Records from a data source

(** C9: the result of [registerUser] and its effect on every component
    other than the flag are the same whichever value the flag has; in
    particular, in reachable storage whose flag is false, the owner's call
    with a non-zero identity that is not yet registered, a non-empty matric
    number that is not yet bound and a non-empty name succeeds. *)
Theorem C9_register_ignores_flag (s : Storage) (e : Env) (user : Z) (matric nm : string) :
  (forall b,
     registerUser e user matric nm (set_isSystemActive b s) =
       match registerUser e user matric nm s with
       | inl f => inl f
       | inr (x, s', logs) => inr (x, set_isSystemActive b s', logs)
       end) /\
  (reachable s -> isSystemActive s = false ->
   msg_sender e = admin s ->
   user <> 0 -> matric <> "" -> nm <> "" ->
   isRegistered (studentAt s user) = false ->
   addressOfMatric s matric = 0 ->
   transact e (RegisterUser user matric nm) s =
     (registered e user matric nm s, Success [UserRegistered user matric nm]) /\
   isSystemActive (registered e user matric nm s) = false).
Proof.
  split.
  - intros b. apply registerUser_flag_independent.
  - intros Hr Hoff Hadm Hu Hm Hn Hfresh Hfree. split; [|exact Hoff].
    apply transact_register_success; try done. by apply reachable_Inv.
Qed.

Lemma C9_register_ignores_flag_witness :
  transact (mkEnv 1 1700000500) (RegisterUser bob "CSC002" "Bob") ledger3 =
    (registered (mkEnv 1 1700000500) bob "CSC002" "Bob" ledger3,
     Success [UserRegistered bob "CSC002" "Bob"]) /\
  isSystemActive (registered (mkEnv 1 1700000500) bob "CSC002" "Bob" ledger3) = false.
Proof.
  apply (C9_register_ignores_flag ledger3 (mkEnv 1 1700000500) bob "CSC002" "Bob");
    try reflexivity; try discriminate.
  exact reachable_ledger3.
Defined.

(** * The empty matric number *)

(** C10: in every reachable storage the empty string is bound to no
    identity, registration with an empty matric number is rejected, and both
    lookups of the empty matric number fail with [NotFound]. *)
Theorem C10_empty_matric_unbound (s : Storage) :
  reachable s ->
  matricToAddress s !! "" = None /\
  (forall e user nm, exists f,
      transact e (RegisterUser user "" nm) s = (s, Reverted f)) /\
  getStudentByMatric s "" = inl NotFound /\
  getStudentAddressByMatric s "" = inl NotFound.
Proof.
  intros Hr. split_and!.
  - induction Hr as [e He | s e c Hs IH He Hc]; [done|].
    unfold transact. destruct c as [user matric nm| |]; cbn [dispatch].
    + rewrite registerUser_unfold. repeat (split_guard; cbn; [done|]).
      cbn. rewrite lookup_insert_ne; [done|]. intros ->. discriminate.
    + rewrite markAttendance_unfold. repeat (split_guard; cbn; [done|]). done.
    + rewrite toggleSystem_unfold. by split_guard.
  - intros e user nm. unfold transact, dispatch. rewrite registerUser_unfold.
    change (negb (0 <? Z.of_nat (String.length ""))) with true. cbv iota.
    destruct (negb (msg_sender e =? admin s)); [by eexists|].
    destruct (user =? 0); by eexists.
  - unfold getStudentByMatric. by rewrite (inv_empty_matric s (reachable_Inv s Hr)).
  - unfold getStudentAddressByMatric. by rewrite (inv_empty_matric s (reachable_Inv s Hr)).
Qed.

Lemma C10_empty_matric_unbound_witness :
  getStudentByMatric ledger2 "" = inl NotFound /\
  getStudentAddressByMatric ledger2 "" = inl NotFound.
Proof.
  exact (proj2 (proj2 (C10_empty_matric_unbound ledger2 reachable_ledger2))).
Defined.

(** * The scenario of the specification, run on the model *)

Example scenario :
  let T := 1700000200 in
  let r1 := transact (mkEnv alice T) MarkAttendance ledger1 in
  let r2 := transact (mkEnv alice (T + 3600)) MarkAttendance r1.1 in
  let r3 := transact (mkEnv 1 (T + 7200)) ToggleSystem r2.1 in
  let r4 := transact (mkEnv alice (T + 86400)) MarkAttendance r3.1 in
  let r5 := transact (mkEnv 1 (T + 86400)) ToggleSystem r4.1 in
  let r6 := transact (mkEnv alice (T + 86400)) MarkAttendance r5.1 in
  getAttendanceCount r1.1 alice = 1 /\
  verifyAttendance r1.1 alice (dayIndex T) = true /\
  r2.2 = Reverted AlreadyMarked /\ getAttendanceCount r2.1 alice = 1 /\
  isSystemActive r3.1 = false /\
  r4.2 = Reverted SystemInactive /\
  isSystemActive r5.1 = true /\
  getAttendanceCount r6.1 alice = 2.
Proof. vm_compute. by split_and!. Qed.

(** * Further properties of the contract *)

(** ** The records invariant *)

Lemma RecordsInv_constructor e : env_ok e -> RecordsInv (constructor e).
Proof.
  intros [Ha _]. split; [done| |].
  - intros a st. cbn. by rewrite lookup_empty.
  - intros a d r. unfold recordsOf. cbn. rewrite lookup_empty. cbn. by rewrite lookup_empty.
Qed.

Lemma studentAt_Some s a st : students s !! a = Some st -> studentAt s a = st.
Proof. unfold studentAt. by intros ->. Qed.

Lemma studentAt_registered_Some s a :
  isRegistered (studentAt s a) = true -> students s !! a = Some (studentAt s a).
Proof. unfold studentAt. by destruct (students s !! a). Qed.

Lemma RecordsInv_registered e user matric nm s :
  RecordsInv s -> env_ok e -> address_ok user ->
  user <> 0 -> matric <> "" -> nm <> "" ->
  isRegistered (studentAt s user) = false ->
  addressOfMatric s matric = 0 ->
  RecordsInv (registered e user matric nm s).
Proof.
  intros [Hadm Hst Hrec] [_ Hts] Huser Hnz Hm Hn Hfresh Hfree. split; [done| |].
  - intros a st. cbn [registered students set_count push_registeredUsers
      set_matricToAddress set_student].
    rewrite lookup_insert. case_decide as Ha.
    + subst a. intros [= <-]. cbn. split_and!; try done.
      rewrite addressOfMatric_registered. by rewrite decide_True.
    + intros Hlk. destruct (Hst a st Hlk) as (H1 & H2 & H3 & H4 & H5 & H6 & H7).
      split_and!; try done.
      rewrite addressOfMatric_registered. case_decide as Hmm; [|done].
      rewrite Hmm, Hfree in H7. congruence.
  - intros a d r Hlk. change (recordsOf (registered e user matric nm s) a)
      with (recordsOf s a) in Hlk.
    destruct (Hrec a d r Hlk) as (H1 & H2 & H3 & H4 & H5).
    rewrite studentAt_registered. case_decide as Ha; [subst a; congruence|done].
Qed.

Lemma RecordsInv_marked e s :
  RecordsInv s -> env_ok e ->
  isRegistered (studentAt s (msg_sender e)) = true ->
  RecordsInv (marked e s).
Proof.
  intros [Hadm Hst Hrec] [_ Hts] Hreg. split; [done|done|].
  intros a d r. rewrite recordsOf_marked.
  change (studentAt (marked e s) a) with (studentAt s a).
  case_decide as Ha; [|apply Hrec]. subst a.
  rewrite lookup_insert. case_decide as Hd; [|apply Hrec].
  subst d. by intros [= <-].
Qed.

Lemma RecordsInv_transact e c s :
  RecordsInv s -> env_ok e -> call_ok c -> RecordsInv (transact e c s).1.
Proof.
  intros HI He Hc. unfold transact. destruct c as [user matric nm| |]; simpl.
  - rewrite registerUser_unfold.
    destruct (msg_sender e =? admin s); simpl; [|done].
    destruct (user =? 0) eqn:Hu; simpl; [done|].
    destruct (0 <? Z.of_nat (String.length matric)) eqn:Hm; simpl; [|done].
    destruct (0 <? Z.of_nat (String.length nm)) eqn:Hn; simpl; [|done].
    destruct (isRegistered (studentAt s user)) eqn:Hreg; simpl; [done|].
    destruct (addressOfMatric s matric =? 0) eqn:Hfree; simpl; [|done].
    destruct (count s <? max_uint256); simpl; [|done].
    apply RecordsInv_registered; try done.
    + by apply Z.eqb_neq.
    + intros ->. discriminate Hm.
    + intros ->. discriminate Hn.
    + by apply Z.eqb_eq.
  - rewrite markAttendance_unfold.
    destruct (isSystemActive s); simpl; [|done].
    destruct (isRegistered (studentAt s (msg_sender e))) eqn:Hreg; simpl; [|done].
    destruct (isPresent (recordAt s (msg_sender e) (dayIndex (block_timestamp e))));
      simpl; [done|].
    destruct (attendanceCountAt s (msg_sender e) <? max_uint256); simpl; [|done].
    by apply RecordsInv_marked.
  - rewrite toggleSystem_unfold.
    destruct (msg_sender e =? admin s); simpl; [|done].
    destruct HI. by split.
Qed.
(** [getAwningMessage(action, level, duration)]. *)
Definition getAwningMessage (a : Action) (level duration : option Q) : string :=
  match a with
  | Open => "Extending awning to " +:+ Number_toString (orDefault level 100)
            +:+ "% coverage" +:+ lasting "for" duration
  | Close => "Retracting awning to " +:+ Number_toString (orDefault level 0)
             +:+ "% coverage"
  | Increase => "Extending awning by " +:+ Number_toString (orDefault level 25)
                +:+ "% more coverage"
  | Decrease => "Retracting awning by " +:+ Number_toString (orDefault level 25)
                +:+ "% coverage"
  | Status => "Requesting awning system status"
  | _ => "Invalid awning action"
  end.

Definition buildCommand (s : System) (a : Action) (level duration : option Q)
  : option (list (string * JSON)) :=
  match s with
  | Ventilation => buildVentilationCommand a level duration
  | Water => buildWaterCommand a level duration
  | Awning => buildAwningCommand a level duration
  end.

Definition getMessage (s : System) (a : Action) (level duration : option Q)
  : string :=
  match s with
  | Ventilation => getVentilationMessage a level duration
  | Water => getWaterMessage a level duration
  | Awning => getAwningMessage a level duration
  end.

Task description
Start at the first line of the entries above. Set down each line exactly through the one with "number that is", and stop there.

Solved problem
(** C9: the result of [registerUser] and its effect on every component
    other than the flag are the same whichever value the flag has; in
    particular, in reachable storage whose flag is false, the owner's call
    with a non-zero identity that is not yet registered, a non-empty matric
    number that is not yet bound and a non-empty name succeeds. *)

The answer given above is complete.